** Opening Available records block **

Definition set_net rn r s := mkNetSys rn (total s) (nbytes s) (cleaned s) (running s) (objects s) (ncalls s) r.
Definition set_call (c : nat) (nc : NCall) s :=
  mkNetSys (net s) (total s) (nbytes s) (cleaned s) (running s) (objects s) (<[c := nc]> (ncalls s)) (removed s).
Definition set_object (o : server_ref) rs s :=
  mkNetSys (net s) (total s) (nbytes s) (cleaned s) (running s)
    (fun o' => if decide (o' = o) then rs else objects s o') (ncalls s) (removed s).
Definition set_running b s :=
  mkNetSys (net s) (total s) (nbytes s) (cleaned s) b (objects s) (ncalls s) (removed s).
Definition count_request (len : Z) s :=
  mkNetSys (net s) (i32 (total s + 1)) (i64 (nbytes s + len)) (cleaned s) (running s) (objects s) (ncalls s) (removed s).
Definition count_bytes (len : Z) s :=
  mkNetSys (net s) (total s) (i64 (nbytes s + len)) (cleaned s) (running s) (objects s) (ncalls s) (removed s).

Definition GetTotalCount (s : NetSys) : Z := total s.
Definition GetTotalBytes (s : NetSys) : Z := nbytes s.

(** [Network.GetCount]: a name without a server is a nil pointer. *)
Definition Network_GetCount (servername : string) (s : NetSys) : Res Z :=
  match server_of (net s) servername with Some o => Ok (GetCount (objects s o)) | None => Panic end.

(** Closing a closed channel panics. *)
Definition Cleanup (s : NetSys) : Res NetSys :=
  if cleaned s then Panic
  else Ok (mkNetSys (net s) (total s) (nbytes s) true (running s) (objects s) (ncalls s) (removed s)).

Definition with_phase (p : phase) (nc : NCall) : NCall :=
  mkNCall (nc_req nc) p (nc_handler nc) (nc_runs nc) (nc_seen nc).
Definition with_handler (h : handler) (nc : NCall) : NCall :=
  mkNCall (nc_req nc) (nc_phase nc) h (nc_runs nc) (nc_seen nc).
Definition decided (p : phase) rn0 polls final (nc : NCall) : NCall :=
  mkNCall (nc_req nc) p (nc_handler nc) (nc_runs nc) (Some (rn0, polls, final)).

(** The server that a change of [sn] takes off the network. *)
Definition loses (sn : string) (s : NetSys) : gset server_ref :=
  removed s ∪ option_to_set (server_of (net s) sn).

(** What the tester does to the network.  A server object gets a name at
    most once: the tester makes a new one for every start. *)
Inductive control (s : NetSys) : NetSys -> Prop :=
| ct_reliable b : control s (set_net (Reliable b (net s)) (removed s) s)
| ct_reordering b : control s (set_net (LongReordering b (net s)) (removed s) s)
| ct_delays b : control s (set_net (LongDelays b (net s)) (removed s) s)
| ct_MakeEnd e rn : MakeEnd e (net s) = Ok rn -> control s (set_net rn (removed s) s)
| ct_DeleteEnd e rn : DeleteEnd e (net s) = Ok rn -> control s (set_net rn (removed s) s)
| ct_Connect e sn : control s (set_net (Connect e sn (net s)) (removed s) s)
| ct_Enable e b : control s (set_net (Enable e b (net s)) (removed s) s)
| ct_AddServer sn o :
    o ∉ removed s -> (forall sn', server_of (net s) sn' <> Some o) ->
    control s (set_net (AddServer sn o (net s)) (loses sn s) s)
| ct_DeleteServer sn : control s (set_net (DeleteServer sn (net s)) (loses sn s) s)
| ct_object o rs : control s (set_object o rs s)       (* its services, and their receivers' states *)
| ct_Cleanup s' : Cleanup s = Ok s' -> control s s'
| ct_stop : cleaned s = true -> control s (set_running false s).

(** A call's own steps. *)
Inductive call_step (s : NetSys) (c : nat) (nc : NCall) : NetSys -> Prop :=
| cs_destroyed :
    nc_phase nc = PSend -> cleaned s = true -> call_step s c nc (set_call c (with_phase (PDone noReply) nc) s)
| cs_take :
    nc_phase nc = PSend -> running s = true ->
    call_step s c nc (count_request (zlen (rq_args (nc_req nc))) (set_call c (with_phase PArrived nc) s))
| cs_no_server :
    (* the timer of [time.AfterFunc] included *)
    nc_phase nc = PArrived ->
    (forall sn sv rel lr, readEndnameInfo (net s) (rq_endname (nc_req nc)) <> (true, Some sn, Some sv, rel, lr)) ->
    call_step s c nc (set_call c (decided (PReply noReply) (net s) [] (net s) nc) s)
| cs_drop_request sn sv lr :
    nc_phase nc = PArrived ->
    readEndnameInfo (net s) (rq_endname (nc_req nc)) = (true, Some sn, Some sv, false, lr) ->
    call_step s c nc (set_call c (decided (PReply noReply) (net s) [] (net s) nc) s)
| cs_execute sn sv rel lr :
    nc_phase nc = PArrived ->
    readEndnameInfo (net s) (rq_endname (nc_req nc)) = (true, Some sn, Some sv, rel, lr) ->
    call_step s c nc (set_call c (with_handler (HStarted sv) (with_phase (PExec (net s) sn sv [] None) nc)) s)
| cs_dispatch sv rs r :
    (* counted, and the service found *)
    nc_handler nc = HStarted sv -> Server_dispatch (nc_req nc) (objects s sv) = (rs, Ok r) ->
    call_step s c nc (set_object sv rs (set_call c (with_handler (HRunning sv) nc) s))
| cs_return sv rs r :
    nc_handler nc = HRunning sv -> Server_dispatch (nc_req nc) (objects s sv) = (rs, Ok r) ->
    call_step s c nc (set_call c (mkNCall (nc_req nc)
      (match nc_phase nc with PExec rn0 sn sv' polls None => PExec rn0 sn sv' polls (Some r) | p => p end) HNone
      (nc_runs nc ++ [(sv, r, bool_decide (sv ∈ removed s))]) (nc_seen nc)) s)
| cs_tick rn0 sn sv polls got :
    nc_phase nc = PExec rn0 sn sv polls got -> isServerDead (net s) (rq_endname (nc_req nc)) sn sv = false ->
    call_step s c nc (set_call c (with_phase (PExec rn0 sn sv (polls ++ [net s]) got) nc) s)
| cs_dead rn0 sn sv polls got final :
    (* a tick finds the server dead; the check after the loop finds anything *)
    nc_phase nc = PExec rn0 sn sv polls got -> isServerDead (net s) (rq_endname (nc_req nc)) sn sv = true ->
    call_step s c nc (set_call c (decided (PReply noReply) rn0 (polls ++ [net s]) final nc) s)
| cs_killed rn0 sn sv polls r :
    nc_phase nc = PExec rn0 sn sv polls (Some r) -> isServerDead (net s) (rq_endname (nc_req nc)) sn sv = true ->
    call_step s c nc (set_call c (decided (PReply noReply) rn0 polls (net s) nc) s)
| cs_drop_reply rn0 sn sv polls r :
    nc_phase nc = PExec rn0 sn sv polls (Some r) -> reliable rn0 = false ->
    isServerDead (net s) (rq_endname (nc_req nc)) sn sv = false ->
    call_step s c nc (set_call c (decided (PReply noReply) rn0 polls (net s) nc) s)
| cs_reply rn0 sn sv polls r :
    nc_phase nc = PExec rn0 sn sv polls (Some r) ->
    isServerDead (net s) (rq_endname (nc_req nc)) sn sv = false ->
    call_step s c nc (set_call c (decided (PLate r) rn0 polls (net s) nc) s)
| cs_count rep :
    nc_phase nc = PLate rep ->
    call_step s c nc (count_bytes (zlen (rm_reply rep)) (set_call c (with_phase (PReply rep) nc) s))
| cs_receive rep :
    nc_phase nc = PReply rep -> call_step s c nc (set_call c (with_phase (PDone rep) nc) s).

Inductive net_step (s : NetSys) : NetSys -> Prop :=
| ns_control s' : control s s' -> net_step s s'
| ns_call c req :
    (* [Call] or [Forward] *)
    ncalls s !! c = None -> net_step s (set_call c (mkNCall req PSend HNone [] None) s)
| ns_step c nc s' : ncalls s !! c = Some nc -> call_step s c nc s' -> net_step s s'.

Definition net_reachable : NetSys -> Prop := reachable net_init net_step.

(** ** The invariant *)

(** The server object [sv] is what a call reached: its end was wired to a
    name, and enabled, and the name stood for [sv], on every network that
    the call looked at from the first to the last. *)
Definition reached (nc : NCall) (sv : server_ref) : Prop :=
  exists rn0 polls final sn, nc_seen nc = Some (rn0, polls, final) /\
    connections rn0 !! rq_endname (nc_req nc) = Some (Some sn) /\
    forall rn, rn ∈ rn0 :: polls ++ [final] ->
      enabled_of rn (rq_endname (nc_req nc)) = true /\ server_of rn sn = Some sv.

(** A [dispatch] that gives for the servers that ran the handler what they
    returned. *)
Definition as_run (nc : NCall) (dispatch : server_ref -> reqMsg -> replyMsg) : Prop :=
  forall sv r b, (sv, r, b) ∈ nc_runs nc -> dispatch sv (nc_req nc) = r.

(** What an answer says: no answer at all if the network was destroyed
    first, else [processReq]'s on the networks that the call looked at; a
    reply other than [noReply] came from the one run of the handler, at the
    server that the call reached, over before that server was removed. *)
Definition answered (nc : NCall) (rep : replyMsg) : Prop :=
  match nc_seen nc with
  | None => rep = noReply
  | Some (rn0, polls, final) =>
      exists draws, forall dispatch, as_run nc dispatch ->
        rep = client_reply (processReq rn0 polls final draws dispatch (nc_req nc))
  end /\
  (rep = noReply \/ nc_handler nc = HNone /\ exists sv, reached nc sv /\ nc_runs nc = [(sv, rep, false)]) /\
  (nc_runs nc = [] \/ nc_handler nc = HNone /\ length (nc_runs nc) = 1%nat).

Definition call_ok (rem : gset server_ref) (nc : NCall) : Prop :=
  match nc_phase nc with
  | PSend | PArrived => nc_handler nc = HNone /\ nc_runs nc = [] /\ nc_seen nc = None
  | PExec rn0 sn sv polls got =>
      nc_seen nc = None /\
      (exists rel lr, readEndnameInfo rn0 (rq_endname (nc_req nc)) = (true, Some sn, Some sv, rel, lr)) /\
      waitReply polls (rq_endname (nc_req nc)) sn sv = true /\
      match got with
      | None => nc_runs nc = [] /\ (nc_handler nc = HStarted sv \/ nc_handler nc = HRunning sv)
      | Some r => nc_handler nc = HNone /\ exists b, nc_runs nc = [(sv, r, b)] /\ (b = true -> sv ∈ rem)
      end
  | PLate rep | PReply rep => is_Some (nc_seen nc) /\ answered nc rep
  | PDone rep => answered nc rep
  end.

(** A server on the network has one name and was never taken off. *)
Definition named_ok (rn : Network) (rem : gset server_ref) : Prop :=
  forall sn sv, server_of rn sn = Some sv ->
    sv ∉ rem /\ forall sn', server_of rn sn' = Some sv -> sn' = sn.

(** What a call has added to the counters. *)
Definition taken (nc : NCall) : Z :=
  match nc_phase nc with PSend => 0 | PDone _ => if nc_seen nc then 1 else 0 | _ => 1 end.
Definition carried (nc : NCall) : Z :=
  taken nc * zlen (rq_args (nc_req nc)) +
  match nc_phase nc with PReply rep | PDone rep => zlen (rm_reply rep) | _ => 0 end.
Definition sum_calls (f : NCall -> Z) (m : gmap nat NCall) : Z := map_fold (fun _ nc acc => f nc + acc) 0 m.

Record net_inv (s : NetSys) : Prop := mkNetInv {
  ni_calls : forall c nc, ncalls s !! c = Some nc -> call_ok (removed s) nc;
  ni_named : named_ok (net s) (removed s);
  ni_total : total s = i32 (sum_calls taken (ncalls s));
  ni_bytes : nbytes s = i64 (sum_calls carried (ncalls s));
}.

Lemma sum_calls_new f m c nc : m !! c = None -> sum_calls f (<[c := nc]> m) = f nc + sum_calls f m.
Proof.
  intros H. unfold sum_calls. rewrite map_fold_insert_L; [done | | done]. intros. lia.
Qed.

Lemma sum_calls_insert f m c nc nc' : m !! c = Some nc ->
  sum_calls f (<[c := nc']> m) = sum_calls f m + (f nc' - f nc).
Proof.
  intros H. rewrite <- (insert_id m c nc H) at 2. rewrite <- (insert_delete_eq m c nc'), <- (insert_delete_eq m c nc).
  rewrite !sum_calls_new by apply lookup_delete_eq. lia.
Qed.

Lemma call_ok_more rem rem' nc : rem ⊆ rem' -> call_ok rem nc -> call_ok rem' nc.
Proof. unfold call_ok. intros Hsub. destruct (nc_phase nc) as [| |???? []| | |]; naive_solver. Qed.

(** One call changes: the rest of the invariant is about the others. *)
Lemma net_inv_call s s' c nc nc' : net_inv s -> ncalls s !! c = Some nc ->
  ncalls s' = <[c := nc']> (ncalls s) -> net s' = net s -> removed s' = removed s ->
  call_ok (removed s) nc' ->
  total s' = i32 (total s + (taken nc' - taken nc)) ->
  nbytes s' = i64 (nbytes s + (carried nc' - carried nc)) -> net_inv s'.
Proof.
  intros [Hc Hn Ht Hb] Hl Ec En Er Hok Et Eb. constructor.
  - rewrite Ec, Er. intros c' nc'' [[<- <-]|[_ Hl']]%lookup_insert_Some; eauto.
  - by rewrite En, Er.
  - rewrite Ec, (sum_calls_insert _ _ _ _ _ Hl), Et, Ht. apply i32_add.
  - rewrite Ec, (sum_calls_insert _ _ _ _ _ Hl), Eb, Hb. apply i64_add.
Qed.

Lemma net_inv_frame s s' : net_inv s -> ncalls s' = ncalls s -> total s' = total s -> nbytes s' = nbytes s ->
  removed s ⊆ removed s' -> named_ok (net s') (removed s') -> net_inv s'.
Proof.
  intros [Hc _ Ht Hb] Ec Et Eb Hr Hn. constructor; rewrite ?Ec, ?Et, ?Eb; try done.
  intros c nc Hl. eapply call_ok_more; eauto.
Qed.

Lemma named_ok_servers rn rn' rem : servers rn' = servers rn -> named_ok rn rem -> named_ok rn' rem.
Proof. unfold named_ok, server_of. by intros ->. Qed.
(* ===== verification/Labgob.v ===== *)
(** * The encoder's checks ([labgob/labgob.go])

    [labgob] wraps [encoding/gob] and looks at every type and value that
    goes through it: fields whose names start with a small letter are not
    sent, and a reply variable that holds something already is not
    overwritten by a zero value.  This file models the two searches,
    [checkType] over the graph of types with the shared set [checked] and
    [checkDefault1] over a value, and the wrappers that run them; [gob]
    itself is a parameter.  The first half proves what one call does, the
    second what any number of goroutines do together. *)
From stdpp Require Import relations.
From Stdlib Require Import SpecFloat.
From S2P Require Import Prelude.
#[local] Open Scope Z_scope.

(** ** Types and values as [reflect] shows them

    A [reflect.Type] is compared by identity; what the code asks of it is
    its name and its shape.  The types of a program form a graph, with
    cycles for recursive types. *)
Definition typ := nat.

Record field := mkField { fName : string; fType : typ; Anonymous : bool }.

Inductive Kind :=
| Struct (fields : list field)
| Slice (elem : typ) | Array (elem : typ) | Ptr (elem : typ)
| Map (key elem : typ)
| Basic                     (* booleans, integers, floats and strings *)
| Other.                    (* interfaces, functions, channels, complex numbers *)

Record type_info := mkType { tName : string; tKind : Kind }.

(** A variable in memory; a pointer holds nil or an address. *)
Definition loc := nat.

Inductive basic :=
| BBool (b : bool) | BInt (z : Z) | BFloat (f : spec_float) | BString (s : string).
(** ** Properties *)

(** C36: A call gets the reply to its own request.  In every reachable state
    the client's [reader] has not stopped the process over a reply that
    matches no call; [ServeRequest] has run at most once under each tag and
    only on the request of the call that drew the tag, under the name the
    client gave; a call that returned without an error returned the result
    of that one run; a call that returned an error returned no data and
    [false], and the connection had failed or been closed.  This holds
    until 2^32 - 1 tags have been drawn. *)
Theorem SendReceive_reply s : sys_reachable s -> tags_last s ->
  rdr (sc s) <> RFatal /\
  NoDup (e_tag <$> served (sv s)) /\
  (forall e, e ∈ served (sv s) -> exists i k, calls (sc s) !! i = Some k /\
     e_tag e = c_tag k /\ e_req e = c_req k /\ ServeRequest clnt (e_req e) (e_rep e, e_ok e)) /\
  (forall i k r, calls (sc s) !! i = Some k -> c_pc k = Returned r ->
     match err r with
     | None => mkExec (c_tag k) (c_req k) (rep r) (ok r) ∈ served (sv s)
     | Some _ => rep r = [] /\ ok r = false /\ broken (sn s) = true
     end).
Proof.
  intros Hr Hl. pose proof (sys_reachable_inv s Hr Hl) as Hi. split_and!.
  - apply Hi.
  - destruct Hi as (_ & Hri & _). pose proof (ri_runs _ Hri) as Hnd. unfold runs in Hnd.
    apply list.NoDup_app in Hnd as (_ & _ & Hnd). by apply list.NoDup_app in Hnd as (_ & _ & ?).
  - intros e He. by apply served_call.
  - intros i k r. by apply returned_call.
Qed.

(** C37: Every call returns.  If the service answers every request, then
    from any reachable state - whatever was closed or broken before - the
    program cannot go on for ever by itself, and wherever it comes to rest
    every call has returned; without an error, as long as the connection
    holds. *)
Theorem SendReceive_returns s : (forall clnt req, exists r, ServeRequest clnt req r) ->
  sys_reachable s -> tags_last s ->
  Acc (fun s' s => sys_internal s s') s /\
  forall s', rtc sys_internal s s' -> (forall s'', ~ sys_internal s' s'') ->
    length (calls (sc s')) = length (calls (sc s)) /\
    forall i k, calls (sc s') !! i = Some k ->
      exists r, c_pc k = Returned r /\ (broken (sn s') = false -> err r = None).
Proof.
  intros Htot Hr Hl. split; [apply internal_acc |]. intros s' Hs' Hidle.
  pose proof (sys_reachable_inv s Hr Hl) as Hi. clear Hr Hl.
  assert (sys_inv s' /\ length (calls (sc s')) = length (calls (sc s))) as [Hi' Hlen].
  { induction Hs' as [s|s s1 s' H1 _ IH]; [done |]. destruct (IH Hidle (internal_inv _ _ H1 Hi)) as [? ->].
    split; [done |]. by destruct H1 as [s c n Hst|s v n Hst]; simpl; [apply (clnt_step_length _ _ _ _ Hst) |]. }
  split; [done |]. intros i k Hk. destruct (idle_returned s' Htot Hi' Hidle i k Hk) as [r Hp].
  exists r. split; [done |]. intros Hb. destruct Hi' as (_ & _ & _ & Hbi).
  pose proof (bi_ret _ Hbi i k r Hk Hp) as Hbr. destruct (err r); [| done].
  rewrite Hbr in Hb; done.
Qed.
(** ** One call from its start to its return *)
Lemma clnt_go s c n : sys_reachable s -> clnt_step (sc s) (sn s) c n -> sys_reachable (mkSys c n (sv s)).
Proof. intros Hr H. eapply reach_step; [exact Hr |]. by apply step_internal, int_clnt. Qed.

Lemma srv_go s v n : sys_reachable s -> srv_step (sv s) (sn s) v n -> sys_reachable (mkSys (sc s) n v).
Proof. intros Hr H. eapply reach_step; [exact Hr |]. by apply step_internal, int_srv. Qed.

Definition one_call (b rp : bytes) (o : bool) : sys :=
  mkSys (mkClnt (mkCallMap false ∅) 2 [mkCall b 1 (Returned (mkReply rp o None))] RRead 0)
        (mkConn (mkWire [] false) (mkWire [] false) false)
        (mkSrv SRead false clnt [] [] [mkExec 1 b rp o]).

#[local] Ltac run H lem rule :=
  eapply lem in H; [| eapply rule; reflexivity]; cbn in H.

Lemma one_call_reachable b rp o : ServeRequest clnt b (rp, o) -> sys_reachable (one_call b rp o).
Proof.
  intros Hs.
  assert (sys_reachable
    (mkSys (mkClnt newCallMap 1 [] RRead 0)
       (mkConn (mkWire [initMsg] false) (mkWire [] false) false) NewDemuxSrv)) as H.
  { apply reach_init. do 3 eexists. split; [reflexivity |]. split; reflexivity. }
  pose proof (reach_step _ _ _ _ H (step_call _ b)) as H1. clear H. cbn in H1.
  eapply srv_go in H1; [| eapply srv_init; [reflexivity.. |];
    unfold Unmarshall, initMsg, Marshall; simpl; by rewrite decode_encode]. cbn in H1.
  run H1 clnt_go (fun c n => call_put c n 0).
  eapply clnt_go in H1; [| eapply (call_write _ _ 0 _ (mkWire [mkMsg 1 b true] false)); reflexivity]. cbn in H1.
  run H1 srv_go srv_read.
  eapply srv_go in H1; [| eapply (srv_serve _ _ [] 1 b [] rp o); [reflexivity | exact Hs]]. cbn in H1.
  eapply srv_go in H1; [| eapply (srv_write _ _ [] _ [] (mkWire [mkMsg 1 rp o] false)); reflexivity]. cbn in H1.
  run H1 clnt_go rdr_read.
  run H1 clnt_go rdr_remove.
  run H1 clnt_go rdr_send.
  exact H1.
Qed.
End Demux.

(** ** A concrete run *)
#[export] Instance InitMsg_eq_dec : EqDecision InitMsg.
Proof. solve_decision. Defined.
#[export] Instance InitMsg_countable : Countable InitMsg.
Proof. by apply (inj_countable' Clnt mkInitMsg); intros []. Defined.

Section Example.
#[local] Instance InitMsg_codec : Codec InitMsg := countable_codec InitMsg.

Definition ex_serve (clnt : string) (req : bytes) (r : bytes * bool) : Prop := r = (req ++ req, true).
Definition ex_end : sys := one_call "tester" [7] [7; 7] true.
Definition ex_end_reachable := one_call_reachable "tester" ex_serve [7] [7; 7] true eq_refl.

Lemma SendReceive_reply_witness :
  calls (sc ex_end) !! 0%nat = Some (mkCall [7] 1 (Returned (mkReply [7; 7] true None))) /\
  mkExec 1 [7] [7; 7] true ∈ served (sv ex_end).
Proof.
  split; [reflexivity |].
  destruct (SendReceive_reply "tester" ex_serve ex_end ex_end_reachable) as (_ & _ & _ & H); [reflexivity |].
  exact (H 0%nat _ _ eq_refl eq_refl).
Defined.

Lemma SendReceive_returns_witness : Acc (fun s' s => sys_internal ex_serve s s') ex_end.
Proof.
  refine (proj1 (SendReceive_returns "tester" ex_serve ex_end _ ex_end_reachable _)).
  - intros clnt req. exists (req ++ req, true). reflexivity.
  - reflexivity.
Defined.
End Example.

** Closing Available records block **

■ Instructions to follow ■
Give back every line from the beginning of the records through the line holding "Definition Network_GetCount (servername", exactly as it reads, and leave out the rest.

■ Reply ■
Definition set_net rn r s := mkNetSys rn (total s) (nbytes s) (cleaned s) (running s) (objects s) (ncalls s) r.
Definition set_call (c : nat) (nc : NCall) s :=
  mkNetSys (net s) (total s) (nbytes s) (cleaned s) (running s) (objects s) (<[c := nc]> (ncalls s)) (removed s).
Definition set_object (o : server_ref) rs s :=
  mkNetSys (net s) (total s) (nbytes s) (cleaned s) (running s)
    (fun o' => if decide (o' = o) then rs else objects s o') (ncalls s) (removed s).
Definition set_running b s :=
  mkNetSys (net s) (total s) (nbytes s) (cleaned s) b (objects s) (ncalls s) (removed s).
Definition count_request (len : Z) s :=
  mkNetSys (net s) (i32 (total s + 1)) (i64 (nbytes s + len)) (cleaned s) (running s) (objects s) (ncalls s) (removed s).
Definition count_bytes (len : Z) s :=
  mkNetSys (net s) (total s) (i64 (nbytes s + len)) (cleaned s) (running s) (objects s) (ncalls s) (removed s).

Definition GetTotalCount (s : NetSys) : Z := total s.
Definition GetTotalBytes (s : NetSys) : Z := nbytes s.

(** [Network.GetCount]: a name without a server is a nil pointer. *)
Definition Network_GetCount (servername : string) (s : NetSys) : Res Z :=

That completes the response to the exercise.